(** * r53-find: the enumeration-and-matching engine of [src/index.js]

    A shallow embedding of the Route53 record finder.  The engine lists every
    hosted zone of the account ([_listHostedZones]), lists every record set of
    every zone ([_getRecordSetsForZones], [_getRecordSetsForZone]) and then
    walks the aggregate looking for record values that match the configured
    target ([_findRecord], with its local helpers [_evaluateRecord] and
    [_createResultEntry]).

    Hosted zones are JavaScript objects that the program mutates in place
    ([hostedZone.Id = ...], [hostedZone.recordSets = ...]) and keeps in a
    [Set], which compares objects by identity.  They therefore live in a store
    and are handled through references; everything else is immutable data.

    Around the engine, [_parseArgs] makes the [options] from what yargs
    leaves in [argv], and [_printResult] encodes the rows and writes them to
    a file or to the log.  The client of the service, yargs, the regular
    expressions of the runtime, the encoders and the file system are not
    part of the repository: the program is modelled for whatever they
    answer. *)

From Stdlib Require Import String Ascii Bool Arith Lia List.
From Stdlib Require Import ZArith DecimalString.
Import ListNotations.
Local Open Scope string_scope.
Local Open Scope list_scope.

(** ** Data model *)

(** One literal value of a record set, [{ Value: "1.2.3.4" }]. *)
Module ResourceRecord.
Record t := mk { Value : string }.
End ResourceRecord.

(** The alias target of a record set; only [DNSName] is read. *)
Module AliasTarget.
Record t := mk { DNSName : string }.
End AliasTarget.

(** A record set as the service returns it.  [AliasTarget] and
    [ResourceRecords] are optional properties: [None] is [undefined]. An
    object and an array (even an empty one) are truthy, so the tests
    [if (recordSet.AliasTarget)] and [if (recordSet.ResourceRecords)] are
    tests for [Some]. *)
Module ResourceRecordSet.
Record t := mk {
  Name : string;
  Type' : string;
  AliasTarget : option AliasTarget.t;
  ResourceRecords : option (list ResourceRecord.t)
}.
End ResourceRecordSet.

(** A hosted zone object.  [recordSets] is the property the aggregator adds;
    it is [undefined] until then. *)
Module HostedZone.
Record t := mk {
  Id : string;
  Name : string;
  recordSets : option (list ResourceRecordSet.t)
}.
Definition with_Id (z : t) (id : string) : t :=
  mk id (Name z) (recordSets z).
Definition with_recordSets (z : t) (rs : list ResourceRecordSet.t) : t :=
  mk (Id z) (Name z) (Some rs).
End HostedZone.

(** References to hosted zone objects, and the store that holds them. *)
Definition ref := nat.
Definition Heap := ref -> HostedZone.t.

Definition update (h : Heap) (r : ref) (z : HostedZone.t) : Heap :=
  fun r' => if Nat.eqb r' r then z else h r'.

(** A JavaScript [Set] of objects: references in insertion order, each at
    most once.  [add] of an element that is already present (the same
    object) changes nothing; a new element goes last. *)
Module JSSet.
Definition t := list ref.
Definition empty : t := [].
Definition has (s : t) (r : ref) : bool := existsb (Nat.eqb r) s.
Definition add (s : t) (r : ref) : t := if has s r then s else s ++ [r].
Definition values (s : t) : list ref := s.
Definition size (s : t) : nat := length s.
End JSSet.

(** The two requests and the two responses of the Route53 client. *)
Module ListHostedZones.
Record Params := mkParams { Marker : option string }.
Record Response := mkResponse {
  HostedZones : list ref;
  IsTruncated : bool;
  NextMarker : option string
}.
End ListHostedZones.

Module ListResourceRecordSets.
Record Params := mkParams {
  HostedZoneId : string;
  StartRecordName : option string;
  StartRecordType : option string;
  StartRecordIdentifier : option string
}.
Record Response := mkResponse {
  ResourceRecordSets : list ResourceRecordSet.t;
  IsTruncated : bool;
  NextRecordName : option string;
  NextRecordType : option string;
  NextRecordIdentifier : option string
}.
End ListResourceRecordSets.

Inductive Command :=
| ListHostedZonesCommand (params : ListHostedZones.Params)
| ListResourceRecordSetsCommand (params : ListResourceRecordSets.Params).

(** The [startRecord] object of [_getRecordSetsForZone]. *)
Module StartRecord.
Record t := mk {
  name : option string;
  type : option string;
  identifier : option string
}.
End StartRecord.

(** [startRecord?.name] and its siblings: [undefined] when there is no
    start record. *)
Definition opt_chain {A B} (o : option A) (f : A -> option B) : option B :=
  match o with
  | Some a => f a
  | None => None
  end.

(** The client.  [client.send] either rejects with an error or resolves with
    a response; what it answers may depend on everything that was sent
    before.  The zone objects a response hands out are references into the
    store: one object served twice is one reference, two deserialisations of
    the same zone are two. *)
Record Client := mkClient {
  listHostedZones :
    list Command -> ListHostedZones.Params ->
    string + ListHostedZones.Response;
  listResourceRecordSets :
    list Command -> ListResourceRecordSets.Params ->
    string + ListResourceRecordSets.Response
}.

(** The two ways of matching: [options.match] is [regex] or anything else. *)
Inductive MatchMode := equality | regex.

(** A row of the result, built by [_createResultEntry]. *)
Record ResultRow := mkResultRow {
  hostedZoneId : string;
  hostedZoneName : string;
  recordType : string;
  recordName : string;
  recordValue : string
}.
(** The loop over [send_selectors].  [send_button] keeps the element found
    last, enabled or not; the loop breaks on the first enabled one. *)
Fixpoint find_send_button (d : driver) (selectors : list str)
    (send_button : option element) : M (option element) :=
  match selectors with
  | [] => ret send_button
  | selector :: rest =>
      pbind (perform (find_element d CSS_SELECTOR selector)) (fun found =>
        match found with
        | Raise e =>
            if is_NoSuchElement e then find_send_button d rest send_button
            else raise e
        | Ok button =>
            pbind (perform (is_enabled button)) (fun enabled =>
              match enabled with
              | Ok true => ret (Some button)
              | Ok false => find_send_button d rest (Some button)
              | Raise e =>
                  if is_NoSuchElement e
                  then find_send_button d rest (Some button)
                  else raise e
              end)
        end)
  end.

(** [response_elements[-1]] when the list is not empty. *)
Definition last_element (response_elements : list element) : option element :=
  match response_elements with
  | [] => None
  | e :: l => Some (last l e)
  end.

(** One turn of the loop over [response_selectors]: [Some] is the [return],
    [None] goes on to the next selector. *)
Definition try_response_selector (d : driver) (selector : str)
  : M (option str) :=
  try_ (response_elements <- perform (find_elements d CSS_SELECTOR selector) ;;
        match last_element response_elements with
        | None => ret None
        | Some newest =>
            raw <- perform (text newest) ;;
            let response_text := strip raw in
            if truthy response_text && (10 <? length response_text)
            then ret (Some response_text)
            else ret None
        end)
    (fun _ => ret None).

Fixpoint read_response (d : driver) (selectors : list str) : M (option str) :=
  match selectors with
  | [] => ret None
  | selector :: rest =>
      found <- try_response_selector d selector ;;
      match found with
      | Some response_text => ret (Some response_text)
      | None => read_response d rest
      end
  end.

Definition chatgpt_steps (self : t) (agent_url message : str)
  : M (option str) :=
  d <- the_driver self ;;
  perform (driver_get d agent_url) ;;
  found <- find_text_area d text_selectors ;;
  match found with
  | None => ret None
  | Some text_area =>
      perform (clear text_area) ;;
      perform (send_keys text_area message) ;;
      send_button <- find_send_button d send_selectors None ;;
      match send_button with
      | None => ret None
      | Some button =>
          enabled <- perform (is_enabled button) ;;
          if negb enabled then ret None
          else
            perform (click button) ;;
            perform' (sleep 3) ;;
            read_response d response_selectors
      end
  end.

Definition _handle_chatgpt_interaction (self : t) (agent_url message : str)
  : prog (option str) :=
  pbind (chatgpt_steps self agent_url message) (fun r =>
    match r with
    | Ok response => Ret response
    | Raise _ => Ret None
    end).

(** ** [_handle_generic_interaction] *)

Definition generic_text_selectors : list str :=
  [ py "textarea";
    py "input[type='text']";
    py "div[contenteditable='true']";
    py "[role='textbox']" ].

Definition send_button_xpath : str :=
  py "//button[contains(text(), 'Send') or contains(text(), 'Submit') or contains(text(), 'Enviar')]".

(** [page_text[-500:] if len(page_text) > 500 else page_text] *)
Definition tail_of_page (page_text : str) : str :=
  if 500 <? length page_text then last_chars 500 page_text else page_text.

Definition read_page (d : driver) : M str :=
  body <- perform (find_element d TAG_NAME (py "body")) ;;
  page_text <- perform (text body) ;;
  ret (tail_of_page page_text).

(** The inner [try] of the loop: click the send button and read the page;
    on [NoSuchElementException], send a newline to the field and read the
    page. *)
Definition submit_and_read (d : driver) (text_area : element)
  : M (option str) :=
  try_ (send_button <- perform (find_element d XPATH send_button_xpath) ;;
        perform (click send_button) ;;
        perform' (sleep 3) ;;
        page <- read_page d ;;
        ret (Some page))
    (fun e =>
       if is_NoSuchElement e then
         perform (send_keys text_area [10%N]) ;;
         perform' (sleep 3) ;;
         page <- read_page d ;;
         ret (Some page)
       else raise e).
************
Copy whichever lines in the listing above contain the word "then".

* [Response area]:
    every zone ([_getRecordSetsForZones], [_getRecordSetsForZone]) and then
    it is [undefined] until then. *)
  fun r' => if Nat.eqb r' r then z else h r'.
Definition add (s : t) (r : ref) : t := if has s r then s else s ++ [r].
            if is_NoSuchElement e then find_send_button d rest send_button
                  then find_send_button d rest (Some button)
            then ret (Some response_text)
          if negb enabled then ret None
  if 500 <? length page_text then last_chars 500 page_text else page_text.
       if is_NoSuchElement e then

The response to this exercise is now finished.